Tracking where your money is going is the process of writing down what you spend. You may use a little notebook to do this, a spreadsheet, an app on your phone or tablet, or other software programs. You may track as you spend money or you might collect receipts and track at the end of the day or week. Regardless of which method you choose, the purpose is the same; you want to see what you’re spending your money on so that you can make some decisions about how to spend it more wisely.
If you want to personalize your tracking and you like using Excel, try this comprehensive expense category Excel worksheet. Rename any category to make tracking easier.
If you want to track your spending by writing down your expenses, download this handy Monthly Expense Tracker booklet and print some copies.
If you'd like some help with your budget - or help creating one - one of our budgeting experts would be happy to help you. All of our Credit Counsellors have tremendous expertise at helping people create and fine-tune budgets to get the most out of their money and achieve their financial goals.

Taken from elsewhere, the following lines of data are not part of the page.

(** * telegram_media_sync.py: the synchronisation engine [download_media]

    A shallow embedding of [download_media] (lines 69-124 of
    telegram_media_sync.py) and of the Python text-file operations it uses.

    - Python [int] is [Z]; the in-memory [set] of message IDs is a [gset Z];
      the list [existing_files] is a [list string].
    - Text is modelled over the ASCII characters, on which [str.isdigit] is
      ['0'..'9'] and [str.isspace] is the codes 9-13, 28-31 and 32; the
      theorems on the loading of the ledger say so where it matters.
    - The append handle [record_fp] is a record with the text already handed
      to the file, the text still in the handle's buffer and a closed flag.
    - The Telegram client is external: [client.download_media] is an oracle
      that answers each call with a path, [None], a [FloodWaitError], another
      [Exception], or an exception that is no [Exception] (a cancellation, a
      keyboard interrupt).
    - Every effect of the loop ([print], [write], [asyncio.sleep], the fetch,
      [close]) is recorded, in order, in a trace of events.
    - An exception that leaves [download_media] is the result [Raised]. *)

From Stdlib Require Import ZArith String Ascii List Bool Lia.
From Stdlib Require Import DecimalString DecimalZ.
From stdpp Require Import base decidable gmap strings list.

Import ListNotations.
Local Open Scope Z_scope.
Local Open Scope string_scope.

(** ** Python string operations *)

Module Py.

(** [str(n)] / [f"{n}"] for an [int]. *)
Definition str (n : Z) : string := NilZero.string_of_int (Z.to_int n).

(** [c.isspace()] on an ASCII character. *)
Definition isspace (c : ascii) : bool :=
  let n := nat_of_ascii c in
  ((9 <=? n) && (n <=? 13) || (28 <=? n) && (n <=? 32))%nat.

(** [c.isdigit()] on an ASCII character. *)
Definition isdigit_char (c : ascii) : bool :=
  let n := nat_of_ascii c in ((48 <=? n) && (n <=? 57))%nat.

Fixpoint lstrip (s : string) : string :=
  match s with
  | String c s' => if isspace c then lstrip s' else s
  | EmptyString => EmptyString
  end.

(** [rstrip]: a character is dropped when it is white space and everything
    after it has been dropped. *)
Fixpoint rstrip (s : string) : string :=
  match s with
  | EmptyString => EmptyString
  | String c s' =>
      match rstrip s' with
      | EmptyString => if isspace c then EmptyString else String c EmptyString
      | r => String c r
      end
  end.

(** [s.strip()] *)
Definition strip (s : string) : string := rstrip (lstrip s).

Fixpoint all_digits (s : string) : bool :=
  match s with
  | EmptyString => true
  | String c s' => isdigit_char c && all_digits s'
  end.

(** [s.isdigit()]: at least one character, all of them digits. *)
Definition isdigit (s : string) : bool :=
  match s with
  | EmptyString => false
  | _ => all_digits s
  end.

Definition digit_value (c : ascii) : Z := Z.of_nat (nat_of_ascii c) - 48.

Fixpoint int_digits (acc : Z) (s : string) : Z :=
  match s with
  | EmptyString => acc
  | String c s' => int_digits (10 * acc + digit_value c) s'
  end.

(** [int(s)] for a string on which [isdigit] holds. *)
Definition int (s : string) : Z := int_digits 0 s.

Definition LF : ascii := ascii_of_nat 10.
Definition CR : ascii := ascii_of_nat 13.

(** Iterating a file opened with [open(name, 'r')]: universal newlines; a
    line ends at "\n", "\r" or "\r\n", is yielded with the terminator
    translated to "\n", and a last line without terminator is yielded as it
    is. [cur] is the line read so far. *)
Fixpoint readlines_from (cur : string) (s : string) : list string :=
  match s with
  | EmptyString =>
      match cur with EmptyString => [] | _ => [cur] end
  | String c rest =>
      if Ascii.eqb c LF then
        (cur ++ String LF EmptyString) :: readlines_from EmptyString rest
      else if Ascii.eqb c CR then
        match rest with
        | String c' rest' =>
            if Ascii.eqb c' LF then
              (cur ++ String LF EmptyString) :: readlines_from EmptyString rest'
            else (cur ++ String LF EmptyString) :: readlines_from EmptyString rest
        | EmptyString => [cur ++ String LF EmptyString]
        end
      else readlines_from (cur ++ String c EmptyString) rest
  end.

Definition readlines (s : string) : list string := readlines_from EmptyString s.

(** [os.path.basename(p)] on POSIX: what follows the last "/". *)
Fixpoint basename_from (cur : string) (p : string) : string :=
  match p with
  | EmptyString => cur
  | String c p' =>
      if Ascii.eqb c "/"%char then basename_from EmptyString p'
      else basename_from (cur ++ String c EmptyString) p'
  end.

Definition basename (p : string) : string := basename_from EmptyString p.

(** [f.startswith(p)] *)
Definition startswith (f p : string) : bool := String.prefix p f.

End Py.

(** ** The channel directory and the external collaborators *)

(** Name of the ledger file inside the channel directory (line 77). *)
Definition RECORD_NAME : string := ".downloaded_ids.txt".

(** What [download_media] finds on disk: the destination root, the resolved
    channel, the content of the ledger file when there is one, and the names
    of the other entries of the channel directory. *)
Record disk := {
  output_dir : string;
  channel_id : Z;
  record_file : option string;
  artifacts : list string
}.

(** [os.path.join(output_dir, str(channel_id))] on POSIX. *)
Fixpoint ends_with_slash (s : string) : bool :=
  match s with
  | EmptyString => false
  | String c EmptyString => Ascii.eqb c "/"%char
  | String _ s' => ends_with_slash s'
  end.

If you're struggling with your finances right now, putting together a realistic budget is the very best place to start, but we don't stop there. One of our Credit Counsellors can also help you explore all your options to get your finances back on track and help you put together a plan to get out of debt.
You can meet with a Credit Counsellor in person or over the phone - whichever option is better for you. Call us today. We're here to help you. Speaking with our Counsellors is always free, non-judgmental, and completely confidential.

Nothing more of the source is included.